This study done in 2008 is an old one but a good one from Columbia University in NY.  Quote:
BACKGROUND: Individuals with active celiac disease (CD+) have an increased incidence of thyroid dysfunction, which improves on a gluten-free diet (CD-). We investigated whether tissue transglutaminase-2 IgA antibodies (anti-TGase II) present in sera of patients with celiac disease react with thyroid tissue and possibly contribute to thyroid disease.
 So in this case, the GFD does actually seem to help the thyroid to recover and they're trying to find out why by looking at the antibodies formed in Celiac Disease (CD) and whether they can bind to thyroid tissues.
CONCLUSIONS: Anti-TGase II antibodies bind to TGase II in thyroid tissue, and titers correlate with TPO antibody titers. These findings suggest that anti-TGase II antibodies could contribute to the development of thyroid disease in celiac disease.

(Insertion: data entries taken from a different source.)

Example sanitizeFileName_keeps_dots :
  FileUtils.sanitizeFileName (lit "../../my room (1).PNG") = lit ".._.._my_room_1_.PNG".
Proof. vm_compute. reflexivity. Qed.

(** ** Thrown errors and the number of requests sent *)

Lemma classify_caught_retryable (failure : option jsstring) :
  let e := OpenRouter.classify (caught failure) in
  retryable e = true
  /\ code e ∈ [Some (lit "QUOTA_EXCEEDED"); Some (lit "NETWORK_ERROR");
                Some (lit "API_ERROR"); Some (lit "UNKNOWN_ERROR")].
Proof.
  destruct failure as [msg|]; cbn [caught OpenRouter.classify].
  - destruct (includes msg (lit "quota") || includes msg (lit "limit")).
    { split; [reflexivity | apply list_elem_of_here]. }
    destruct (includes msg (lit "network") || includes msg (lit "fetch")).
    { split; [reflexivity | apply list_elem_of_further, list_elem_of_here]. }
    split; [reflexivity | do 2 apply list_elem_of_further; apply list_elem_of_here].
  - split; [reflexivity | do 3 apply list_elem_of_further; apply list_elem_of_here].
Qed.

Lemma generateImage_thrown (env : OpenRouter.Environment)
    (apiKey base64ImageData mimeType optimizedPrompt : jsstring)
    (failureOf : nat -> option jsstring) (st : Runtime) :
  OpenRouter.getApiKey env = Resolved apiKey ->
  (forall n request,
      OpenRouter.response (OpenRouter.openRouter env n request) = thrown (failureOf n)) ->
  exists st1,
    OpenRouter.generateImage env base64ImageData mimeType optimizedPrompt st
    = (Rejected (APIErr (OpenRouter.classify (caught (failureOf (netCalls st))))), st1)
    /\ netCalls st1 = S (netCalls st).
Proof.
  intros Hkey Hthrows. unfold OpenRouter.generateImage, OpenRouter.requestImage.
  rewrite Hkey, Hthrows.
  destruct (failureOf (netCalls st)) as [msg|]; cbn [thrown caught];
    eexists; split; reflexivity.
Qed.

(** X24. With a key configured, when every request throws ([fetch]
    failing, a body that is not JSON, ...), [withRetry] around
    [generateImage] uses all its attempts: it sends exactly [maxRetries]
    requests and rejects with the classification of the last failure, which
    is always retryable and one of [QUOTA_EXCEEDED], [NETWORK_ERROR],
    [API_ERROR] and [UNKNOWN_ERROR]; the cache, the limiter and the usage
    counter are left alone. *)
Theorem OpenRouter_thrown_errors_use_all_attempts (env : OpenRouter.Environment)
    (apiKey base64ImageData mimeType optimizedPrompt : jsstring)
    (failureOf : nat -> option jsstring) (R : Z) (st : Runtime) :
  OpenRouter.getApiKey env = Resolved apiKey ->
  (forall n request,
      OpenRouter.response (OpenRouter.openRouter env n request) = thrown (failureOf n)) ->
  1 <= R ->
  let e := OpenRouter.classify (caught (failureOf (netCalls st + Z.to_nat R - 1)%nat)) in
  exists st',
    withRetry sleep (OpenRouter.generateImage env base64ImageData mimeType optimizedPrompt)
      (onlyMaxAttempts R) st
    = (Rejected (ThrownError (APIErr e)), st')
    /\ netCalls st' = (netCalls st + Z.to_nat R)%nat
    /\ persisted st' = persisted st
    /\ retryable e = true
    /\ code e ∈ [Some (lit "QUOTA_EXCEEDED"); Some (lit "NETWORK_ERROR");
                  Some (lit "API_ERROR"); Some (lit "UNKNOWN_ERROR")].
Proof.
  intros Hkey Hthrows HR e.
  pose proof (withRetry_frame persisted sleep
                (OpenRouter.generateImage env base64ImageData mimeType optimizedPrompt)
                (onlyMaxAttempts R) st
                (generateImage_persisted env base64ImageData mimeType optimizedPrompt)
                sleep_persisted) as Hframe.
  unfold withRetry in *.
  change (maxAttempts (mergeRetryOptions (onlyMaxAttempts R))) with R in *.
  destruct (Z.to_nat R) as [|n] eqn:Hn; [lia|].
  destruct (attempts_until_refusal sleep
              (OpenRouter.generateImage env base64ImageData mimeType optimizedPrompt)
              (mergeRetryOptions (onlyMaxAttempts R)) netCalls (fun _ => true)) with
    (n := n) (a := 1) (lastError := ThrownUndefined) (s := st) (k := n)
    as (e' & before & st' & Hrun & Hbefore & Hlast).
  - intros s.
    destruct (generateImage_thrown env apiKey base64ImageData mimeType optimizedPrompt
                failureOf s Hkey Hthrows) as (s1 & Hop & Hcount).
    eexists _, s1. split; [exact Hop|]. split; [exact Hcount|].
    cbn [isRetryableError]. apply classify_caught_retryable.
  - reflexivity.
  - change (maxAttempts (mergeRetryOptions (onlyMaxAttempts R))) with R. lia.
  - lia.
  - reflexivity.
  - lia.
  - destruct (generateImage_thrown env apiKey base64ImageData mimeType optimizedPrompt
                failureOf before Hkey Hthrows) as (s1 & Hop & Hcount).
    rewrite Hop in Hlast. injection Hlast as <- <-. rewrite Hbefore in *.
    rewrite Hrun in *. exists s1. subst e.
    replace (netCalls st + S n - 1)%nat with (netCalls st + n)%nat by lia.
    split; [reflexivity|]. split; [lia|]. split; [exact Hframe|].
    apply classify_caught_retryable.
Qed.

Lemma OpenRouter_thrown_errors_use_all_attempts_witness :
  exists st',
    withRetry sleep
      (OpenRouter.generateImage (unreachable 5) Mock.photo (lit "image/png")
         (OpenRouter.createOptimizedPrompt (lit "modern")))
      (onlyMaxAttempts 3) (Mock.loaded Mock.morning)
    = (Rejected (ThrownError (APIErr
         {| message := lit "Network error occurred. Please check your connection and try again.";
            status := Some 503; code := Some (lit "NETWORK_ERROR"); retryable := true |})),
       st')
    /\ netCalls st' = 3%nat.
Proof.
  destruct (OpenRouter_thrown_errors_use_all_attempts (unreachable 5) (lit "sk-or-test")
              Mock.photo (lit "image/png") (OpenRouter.createOptimizedPrompt (lit "modern"))
              (fun _ => Some (lit "Failed to fetch")) 3 (Mock.loaded Mock.morning)
              eq_refl (fun n request => eq_refl) ltac:(lia))
    as (st' & Hrun & Hcalls & _).
  exists st'. exact (conj Hrun Hcalls).
Defined.

(** ** An upper bound on the requests of one call *)

Section CountedOperation.
Context {St T : Type}.
Variable timer : Z -> St -> St.
Variable operation : Async St JsError T.
Variable config : RetryOptions.
Variable counter : St -> nat.
Hypothesis operation_counter : forall s, (counter (snd (operation s)) <= S (counter s))%nat.
Hypothesis timer_counter : forall ms s, counter (timer ms s) = counter s.

Lemma attempts_counter (n : nat) :
  forall (a : Z) (lastError : JsThrown) (s : St),
    (counter (snd (attempts timer operation config n a lastError s)) <= counter s + n)%nat.
Proof.
  induction n as [|n IH]; intros a lastError s; [cbn; lia|].
  cbn [attempts]. pose proof (operation_counter s) as Hop.
  destruct (operation s) as [[v|e] s1]; cbn [snd] in *; [lia|].
  destruct (negb (isRetryableError e) || (a =? maxAttempts config)); cbn [snd]; [lia|].
  specialize (IH (a + 1) (ThrownError e) (timer (calculateDelay a config) s1)).
  rewrite timer_counter in IH. lia.
Qed.
End CountedOperation.

Lemma generateImage_netCalls (env : OpenRouter.Environment)
    (base64ImageData mimeType optimizedPrompt : jsstring) (st : Runtime) :
  (netCalls (snd (OpenRouter.generateImage env base64ImageData mimeType optimizedPrompt st))
   <= S (netCalls st))%nat.
Proof.
  unfold OpenRouter.generateImage, OpenRouter.requestImage.
  destruct (OpenRouter.getApiKey env) as [apiKey|e]; [|cbn; lia].
  destruct (OpenRouter.response _) as [msg| |httpStatus errorMessage|content picture];
    try (cbn; lia).
  destruct content as [[|ch content]|]; try (cbn; lia).
  destruct picture; cbn; lia.
Qed.

(** X25. [redesignRoom] of the OpenRouter client sends at most
    [maxRetries] requests, and it sends one only after each of its gates
    let the call through: the day's counter was below the limit, the cache
    key could be built, the lookup (when caching is on) found nothing usable,
    and the rate limiter admitted the request. *)
Theorem OpenRouter_requests_are_gated (env : OpenRouter.Environment)
    (base64ImageData mimeType prompt : jsstring) (options : RedesignOptions) (st : Runtime) :
  let config := spread OpenRouter.DEFAULT_REDESIGN_OPTIONS options in
  let st' := snd (OpenRouter.redesignRoom env base64ImageData mimeType prompt options st) in
  let st1 := snd (OpenRouter.getDailyUsage st) in
  (netCalls st' <= netCalls st + Z.to_nat (config_maxRetries config))%nat
  /\ (netCalls st' <> netCalls st ->
      count (fst (OpenRouter.getDailyUsage st)) < OpenRouter.DAILY_REQUEST_LIMIT env
      /\ (exists key, OpenRouter.cacheKey base64ImageData prompt = Some key
                      /\ (config_useCache config = true ->
                          fst (cachedResult key st1) = Resolved None))
      /\ fst (checkRateLimit (clock st) (rateLimiter st)) = Resolved tt).
Proof.
  intros config st' st1. subst st'. unfold OpenRouter.redesignRoom, bind.
  fold config.
  destruct (getDailyUsage_frame st) as (Hclock1 & _ & Hrl1 & Hnet1). fold st1 in Hclock1, Hrl1, Hnet1.
  destruct (checkDailyQuota_cases env st) as [[Hquota ->]|[_ ->]]; fold st1;
    [|cbn [snd]; split; [lia | congruence]].
  destruct (OpenRouter.cacheKey base64ImageData prompt) as [key|];
    [|cbn [snd throw]; split; [lia | congruence]].
  destruct (lookup_frame (config_useCache config) key st1) as (_ & _ & Hrl2 & Hnet2 & Hclock2).
  assert (Hlookup : config_useCache config = true ->
                    fst ((if config_useCache config then cachedResult key else ret None) st1)
                    = fst (cachedResult key st1))
    by (now intros ->).
  destruct ((if config_useCache config then cachedResult key else ret None) st1)
    as [[hit|x] st2]; cbn [fst snd] in *; [|split; [lia | congruence]].
  destruct hit as [cached|]; [cbn [snd ret]; split; [lia | congruence]|].
  destruct (awaitRateLimit_frame st2) as (_ & _ & Hnet3 & _).
  assert (Hlimiter : forall u s, OpenRouter.awaitRateLimit st2 = (Resolved u, s) ->
                                 fst (checkRateLimit (clock st) (rateLimiter st)) = Resolved tt).
  { unfold OpenRouter.awaitRateLimit. rewrite Hclock2, Hclock1, Hrl2, Hrl1.
    destruct (checkRateLimit (clock st) (rateLimiter st)) as [[[]|e] rl]; [reflexivity|].
    discriminate. }
  destruct (OpenRouter.awaitRateLimit st2) as [[u|x] st3]; cbn [snd] in *;
    [|split; [lia | congruence]].
  specialize (Hlimiter u st3 eq_refl).
  pose proof (attempts_counter sleep
                (OpenRouter.generateImage env base64ImageData mimeType
                   (OpenRouter.createOptimizedPrompt prompt))
                (mergeRetryOptions (onlyMaxAttempts (config_maxRetries config))) netCalls
                (generateImage_netCalls env base64ImageData mimeType _)
                (fun ms s => eq_refl)
                (Z.to_nat (config_maxRetries config)) 1 ThrownUndefined st3) as Hbound.
  unfold withRetry.
  change (maxAttempts (mergeRetryOptions (onlyMaxAttempts (config_maxRetries config))))
    with (config_maxRetries config).
  destruct (attempts sleep _ _ _ 1 ThrownUndefined st3) as [[v|x] st4]; cbn [snd] in *.
  - destruct (incrementDailyUsage_frame st4) as (_ & _ & Hnet5 & _).
    destruct (OpenRouter.incrementDailyUsage st4) as [[u5|x5] st5]; cbn [snd] in *.
    + pose proof (cacheResult_netCalls config key v st5) as Hnet6.
      destruct (cacheResult config key v st5) as [[u6|x6] st6]; cbn [snd ret] in *;
        (split; [lia|]); intros _;
        (split; [exact Hquota|]); (split; [|exact Hlimiter]);
        exists key; (split; [reflexivity|]); intros Huse; now rewrite <- (Hlookup Huse).
    + split; [lia|]. intros _. split; [exact Hquota|]. split; [|exact Hlimiter].
      exists key. split; [reflexivity|]. intros Huse. now rewrite <- (Hlookup Huse).
  - split; [lia|]. intros _. split; [exact Hquota|]. split; [|exact Hlimiter].
    exists key. split; [reflexivity|]. intros Huse. now rewrite <- (Hlookup Huse).
Qed.

Lemma OpenRouter_requests_are_gated_witness :
  (netCalls (snd (OpenRouter.redesignRoom (Mock.openRouterDown 5) Mock.photo (lit "image/png")
                    (lit "modern minimalist") noOptions (Mock.loaded Mock.morning)))
   <= 0 + 1)%nat.
Proof.
  exact (proj1 (OpenRouter_requests_are_gated (Mock.openRouterDown 5) Mock.photo
                  (lit "image/png") (lit "modern minimalist") noOptions
                  (Mock.loaded Mock.morning))).
Defined.

(** ** Sample runs of the counter and of the sanitizer *)

Lemma daily_usage_counts_witness :
  count (fst (OpenRouter.getDailyUsage (Mock.loaded Mock.morning))) = 0.
Proof.
  apply (proj1 (proj2 (daily_usage_counts (Mock.openRouterUp 5 Mock.drawing)
                         (Mock.loaded Mock.morning) 3))).
  intros usage Hstored. discriminate Hstored.
Defined.

Lemma sanitizeInput_output_witness :
  sanitized (Functions.sanitizeInput (lit "  <b>Scandinavian & 'cozy'</b>  ")).
Proof.
  apply (proj2 (proj2 (proj2 (proj2
           (sanitizeInput_output (lit "  <b>Scandinavian & 'cozy'</b>  ")))))).
  vm_compute. discriminate.
Defined.


Lemma sanitizeFileName_output_witness :
  FileUtils.sanitizeFileName (FileUtils.sanitizeFileName (lit "../../my room (1).PNG"))
  = FileUtils.sanitizeFileName (lit "../../my room (1).PNG").
Proof.
  exact (proj2 (proj2 (proj2 (proj2
           (sanitizeFileName_output (lit "../../my room (1).PNG")))))).
Defined.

So the answer is yes, the antibodies produced that cause the small intestine damage in CD, also disrupt the thyroid's function. This has many implications.  First, for men, usually they have mild or no symptoms of CD, but you can see it if they become obese and their thyroid is slow.  It's not just because they're too lazy to exercise. Symptoms of thyroid illness in men can be as vague as depression. Testosterone does a great job hiding inflammatory conditions.  Another implication, is that active T3 is made in the gut.  I'm living proof that you can give some people all the Armor Thyroid in the world, and it won't help them until you give them Liothyronine (active T3), if they have Celiac.

Even the phrase 'if they have Celiac' is vague.   We don't know if it's enough to have the genetics, it seems to be enough.  Maybe the 'activation' of Celiac is just a move from low-grade reaction to active reaction.  How much antibody is enough to hurt the thyroid?  We don't really know.  I know two Functional Medicine MD's who say that only active T3 should ever e given. Functional MD's are Medical Doctors who've chosen to refuse to contract with insurance companies because it ties their hands as doctors. I'm with them on this one, I didn't make any progress with thyroid until I was switched to Lio.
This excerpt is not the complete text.